##### Material for this task #####

Lemma accepting_next s k t e :
  server_inv s → _tasks s !! k = Some Accepting →
  accepting ((acceptLoop;; settle_task k t) s).2 ∧ accepting ((acceptLoop;; fail_task k e) s).2.
Proof.
  intros Hi Hk. pose proof (tasks_fresh _ _ _ _ (inv_tasks s Hi)) as Hn.
  assert (k ≠ nextTask s) by congruence. unfold accepting, fail_task, settle_task, end_task. mrun.
  destruct (_listener s); [|done]. split; exists (nextTask s).
  - rewrite lookup_insert_ne by done. apply lookup_insert_eq.
  - rewrite lookup_delete_ne by done. apply lookup_insert_eq.
Qed.

Lemma accepting_step ev s r s' :
  server_inv s → named_event ev → handle timedOut ev s = Some (Ok r, s') → accepting s → accepting s'.
Proof.
  intros Hi Hn Hh Ha. destruct r. destruct (handle_returns ev s s' Hi Hh) as (Hnf & _ & _).
  destruct (accepts_event ev) eqn:Hev.
  2: { destruct (other_events ev s _ s' 0 Hev Hh) as [Hl _]. unfold accepting in *. rewrite Hl.
       destruct (_listener s); [|done]. destruct Ha as [k Hk]. exists k. by eapply other_events_keep. }
  unfold handle in Hh. destruct ev as [k p| |k a e|k| | | | | | | |]; try discriminate Hev;
    cbn [task_of mbind option_bind] in Hh;
    destruct (_tasks s !! k) as [[| | | |]|] eqn:Hk; try done; apply Some_inj in Hh.
  - replace s' with (addressParsed k p s).2 by (by rewrite Hh).
    unfold accepting, addressParsed, acceptLoop, add_task, end_task. mrun. exists (nextTask s). pose proof (tasks_fresh _ _ _ _ (inv_tasks s Hi)).
    rewrite lookup_delete_ne by congruence. apply lookup_insert_eq.
  - cbn in Hn, Hnf. assert (is_Some (_shsWrapper s)) as Hw
      by (destruct (_shsWrapper s); [by eexists|by destruct Hnf]).
    destruct (accepted_runs s k a e Hi Hw Hk)
      as [(t & E & _)|[(ex & E & _)|(ex & _ & ?)]]; [..|done]; rewrite E in Hh;
      match type of Hh with ?m = _ => replace s' with (m.2) by (by rewrite Hh) end.
    + by apply (accepting_next s k t timedOut).
    + by apply (accepting_next s k Accepting ex).
Qed.

Definition named_step s s' : Prop := ∃ ev, named_event ev ∧ handle timedOut ev s = Some (Ok tt, s').

Lemma named_steps_accepting s s' :
  server_inv s → accepting s → rtc named_step s s' → server_inv s' ∧ accepting s'.
Proof.
  intros Hi Ha Hs. induction Hs as [|s s1 s2 (ev & Hn & Hh) _ IH]; [done|].
  apply IH; [by destruct (handle_returns _ _ _ Hi Hh) as (_ & ? & _)|by eapply accepting_step].
Qed.

(** A server that has stopped accepting does not begin again. *)
Lemma stopped_stays s s' p :
  server_inv s → _listener s = Some p → (∀ k, _tasks s !! k ≠ Some Accepting) →
  rtc (server_step timedOut) s s' → _listener s' = Some p ∧ ∀ k, _tasks s' !! k ≠ Some Accepting.
Proof.
  intros Hi Hl Hno Hs. induction Hs as [|s s1 s2 [ev Hh] _ IH]; [done|].
  assert (accepts_event ev = false) as Hev.
  { pose proof (inv_listen s Hi) as Hli. rewrite Hl in Hli. destruct Hli as [_ Hpa].
    unfold handle in Hh. destruct ev as [k ?| |k ? ?|k| | | | | | | |]; try done;
      cbn [task_of mbind option_bind] in Hh; specialize (Hno k); specialize (Hpa k);
      by destruct (_tasks s !! k) as [[| | | |]|]. }
  apply IH; [by destruct (handle_returns _ _ _ Hi Hh) as (_ & ? & _)|..].
  - by rewrite (proj1 (other_events ev s _ _ 0 Hev Hh)).
  - intros k Hk. by apply (Hno k), (other_events ev s _ _ k Hev Hh).
Qed.

End invariant.

#[export] Hint Resolve server_reachable_inv : shs.

(** * Properties *)

Section properties.
Context {P : Primitives} {PL : PrimitivesLaws P} {T I Cap Opts : Type} `{TL : AsyncIoStreamResolves T}.
Context (timedOut : exception).
Implicit Types s : Impl T I Cap Opts.

(** C20: The server keeps accepting. Whatever has happened, handshakes that
    failed included, a server that has a listener has exactly one pending accept
    and has published the listener's port, as long as every connection it
    accepted had a name for its peer; before that it accepts nothing. An event's
    handler faults, with a null dereference, in two cases exactly: an accept
    failed, or a connection with a name was accepted by a server that has no
    wrapper; every other event is handled. *)
Theorem server_keeps_accepting s0 s :
  server_start s0 → rtc (named_step timedOut) s0 s →
  match _listener s with
  | Some port => _portPromise s = PortReady port ∧
      ∃ k, ∀ k', _tasks s !! k' = Some Accepting ↔ k' = k
  | None => ∀ k, _tasks s !! k ≠ Some Accepting
  end ∧
  ∀ ev r s', handle timedOut ev s = Some (r, s') →
    match ev with
    | AcceptFailed _ => r = Fault NullDeref
    | Accepted _ a _ => r = Fault NullDeref ∧ named a ∧ _shsWrapper s = None ∨
                        r = Ok tt ∧ (named a → is_Some (_shsWrapper s))
    | _ => r = Ok tt
    end.
Proof.
  intros H0 Hs. apply server_start_inv in H0 as Hi0.
  destruct (named_steps_accepting timedOut s0 s Hi0) as [Hi Ha]; [by destruct H0|done|].
  split; [|intros ev r s'; by apply handle_faults_iff].
  pose proof (inv_listen s Hi) as Hl. pose proof (inv_port s Hi) as Hp. unfold listening in Hl.
  unfold accepting in Ha. destruct (_listener s) as [port|]; [|apply Hl]. split; [by apply Hp|].
  destruct Ha as [k Hk]. exists k. intros k'. split; [|by intros ->]. intros Hk'. by apply (proj1 Hl).
Qed.

(** C22: When the address of an accepted connection cannot be had, as with a peer
    that has already gone, the server stops accepting for good: the accept
    handler throws before it goes on, so that no accept is pending any more,
    and no later event begins one. *)
Theorem unnamed_accept_stops s k a e ex t' port :
  server_reachable timedOut s → _listener s = Some port → _tasks s !! k = Some Accepting →
  k_getpeername (stream a) = (Ok (inr ex), t') →
  ∃ s', handle timedOut (Accepted k a e) s = Some (Ok tt, s') ∧ failures s' = failures s ++ [ex] ∧
    ∀ s'', rtc (server_step timedOut) s' s'' →
      _listener s'' = Some port ∧ ∀ k', _tasks s'' !! k' ≠ Some Accepting.
Proof.
  intros Hr Hl Hk Hn. assert (server_inv s) as Hi by eauto with shs.
  assert (handle timedOut (Accepted k a e) s = Some (fail_task k ex s)) as Hh
    by (unfold handle; cbn; rewrite Hk; unfold accepted; by rewrite Hn).
  destruct (handle_returns timedOut (Accepted k a e) s (fail_task k ex s).2 Hi Hh) as (_ & Hi' & _).
  eexists. split; [exact Hh|].
  split; [done|]. intros s'' Hs. eapply (stopped_stays timedOut (fail_task k ex s).2); try done.
  pose proof (inv_listen s Hi) as Hli. rewrite Hl in Hli. intros k'.
  change (delete k (_tasks s) !! k' ≠ Some Accepting). unfold not. rewrite lookup_delete_Some. intros [Hne Hk']. apply Hne. by apply (proj1 Hli).
Qed.
(** The two never get stuck: from every state the network can deliver and the
    two programs can go on so that the client has its connection, the server
    serves it with the main interface for the client's key, and every call of
    [getMain] made so far has got its capability. *)
Theorem rpc_can_connect st0 st :
  authorized (p_auth q) (Ap q) → rpc_start timedOut bootstrap q f pid opts st0 →
  rtc (rpc_step timedOut bootstrap) st0 st →
  ∃ st', rtc (rpc_step timedOut bootstrap) st st' ∧ _setupPromise (cl st') = SetupDone ∧
    (∃ c, _tasks (srv st') !! conn_task st' = Some (Serving c) ∧
       c_mainInterface c = f (Some (MkIdentity (Ap q) pid))) ∧
    ∀ n, (n < nextCall (cl st))%nat → ∃ cap, answers (cl st') !! n = Some (inl cap).
Proof.
  intros Ha H0 Hs. apply (rpc_start_inv timedOut bootstrap q f pid opts Ha) in H0.
  pose proof (rpc_inv_steps timedOut bootstrap q f pid opts Ha _ _ H0 Hs) as Hi.
  destruct (rpc_connects_inv timedOut bootstrap q f pid opts Ha st Hi) as (st1 & Hs1 & Hi1 & Hd1).
  destruct (rpc_answers timedOut bootstrap q f pid opts Ha st1 Hi1 Hd1) as (st' & Hs' & Hi' & [Hp [c Hc]] & Hb).
  assert (rtc (rpc_step timedOut bootstrap) st st') as Hrun by (by etrans). exists st'. split_and!; try done.
  - exists c. split; [done|]. destruct (ri_link _ _ _ _ _ _ Hi') as (x & y & t & _ & Ht & Hsv & _).
    rewrite Hc in Ht. apply Some_inj in Ht as <-. by destruct Hsv as (_ & -> & _).
  - intros n Hn. assert (nextCall (cl st) <= nextCall (cl st'))%nat as Hle.
    { clear -Hrun. induction Hrun as [|? ? ? Hst _ IH]; [done|]. apply rpc_step_calls in Hst. lia. }
    destruct (proj1 (inv_calls _ _ (ri_client _ _ _ _ _ _ Hi') n) ltac:(lia)) as [[u Hu]|[[cap|e] Hr]].
    + by rewrite Hb, lookup_empty in Hu.
    + by exists cap.
    + pose proof (inv_answers _ _ (ri_client _ _ _ _ _ _ Hi') n _ Hr) as He. cbn in He. congruence.
Qed.
End properties.

(** * Witnesses *)

Module Demo.
Import Toy Protocol.Demo.

(** The main interface is the key of the peer it is for, and so is the
    capability of a stream. *)
Definition factory (id : option (SHSPeerIdentity nat)) : bytes := default [] (publicKey_of <$> id).
Definition bootstrap (s : rpc_stream script) (_ : unit) (_ : side) : bytes :=
  match s with
  | SecretStream x => default [] (publicKey_of <$> getIdentity tt x)
  | PlainStream _ => []
  end.
Definition timedOut : exception := InnerException 1.
Definition no_bytes : script := MkScript [] [] false.

Definition listener : Impl script nat bytes unit :=
  Impl_listen factory 0 tt (Some (StreamWrapper_init (ServerWrapper (server_ctx q) (p_auth q)))).
Definition caller : ClientImpl script bytes unit :=
  ClientImpl_address 0 (Some (StreamWrapper_init (ClientWrapper (client_ctx q) (Bp q)))) tt.

Abbreviation event_of := (λ ev s, from_option snd s (handle timedOut ev s)).
Abbreviation client_event_of := (λ ev c, from_option snd c (client_handle bootstrap ev c)).

(** The server listens, the client is about to connect. *)
Definition listening_server : Impl script nat bytes unit := event_of (AddressParsed 0 7777) listener.
Definition connecting_client : ClientImpl script bytes unit :=
  client_event_of AddressResolved (client_event_of CallGetMain caller).

Definition start : rpc nat bytes unit :=
  MkRpc (event_of (Accepted 1 (MkAuth no_bytes 9%nat) (p_b q)) listening_server) 1
    (client_event_of (StreamArrived no_bytes (p_a q)) connecting_client).

Lemma started : rpc_start timedOut bootstrap q factory 9%nat tt start.
Proof.
  apply (start_rpc timedOut bootstrap q factory 9%nat tt listening_server (srv start) 1 connecting_client (cl start)
    (StreamWrapper_init (ServerWrapper (server_ctx q) (p_auth q)))
    (StreamWrapper_init (ClientWrapper (client_ctx q) (Bp q)))).
  - exists listener. split; [constructor; intros ? [= <-] [? [=]]|]. apply rtc_once. by exists (AddressParsed 0 7777).
  - reflexivity.
  - reflexivity.
  - reflexivity.
  - vm_compute. reflexivity.
  - exists caller. split; [constructor|]. eapply rtc_l; [by exists CallGetMain|]. apply rtc_once.
    by exists AddressResolved.
  - reflexivity.
  - reflexivity.
  - reflexivity.
  - vm_compute. reflexivity.
Qed.

(** What happens, as a function. *)
Inductive action := ServerTurn | ClientTurn | CallMain | RunBranch (k : nat) | Up | Down.

Definition act (a : action) (st : rpc nat bytes unit) : option (rpc nat bytes unit) :=
  match a with
  | ServerTurn =>
      y ← server_at st;
      match a_ready y, handle timedOut (Turn (conn_task st)) (srv st) with
      | true, Some (Ok tt, s') => Some (MkRpc s' (next_conn (conn_task st) (srv st) s') (cl st))
      | _, _ => None
      end
  | ClientTurn =>
      x ← client_at st;
      match a_ready x, client_handle bootstrap SetupTurn (cl st) with
      | true, Some (Ok tt, c') => Some (MkRpc (srv st) (conn_task st) c')
      | _, _ => None
      end
  | CallMain =>
      match client_handle bootstrap CallGetMain (cl st) with
      | Some (Ok tt, c') => Some (MkRpc (srv st) (conn_task st) c')
      | _ => None
      end
  | RunBranch k =>
      match client_handle bootstrap (BranchRuns k) (cl st) with
      | Some (Ok tt, c') => Some (MkRpc (srv st) (conn_task st) c')
      | _ => None
      end
  | Up => x ← client_at st; y ← server_at st;
      Some (MkRpc (server_net (a_in y ++ a_out x) (a_out y) (conn_task st) (srv st)) (conn_task st)
              (client_net (a_in x) [] (cl st)))
  | Down => x ← client_at st; y ← server_at st;
      Some (MkRpc (server_net (a_in y) [] (conn_task st) (srv st)) (conn_task st)
              (client_net (a_in x ++ a_out y) (a_out x) (cl st)))
  end.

#####

If a line above holds the word "nextTask", count it; then say how many such lines there are and nothing else.

Exercise answer =
3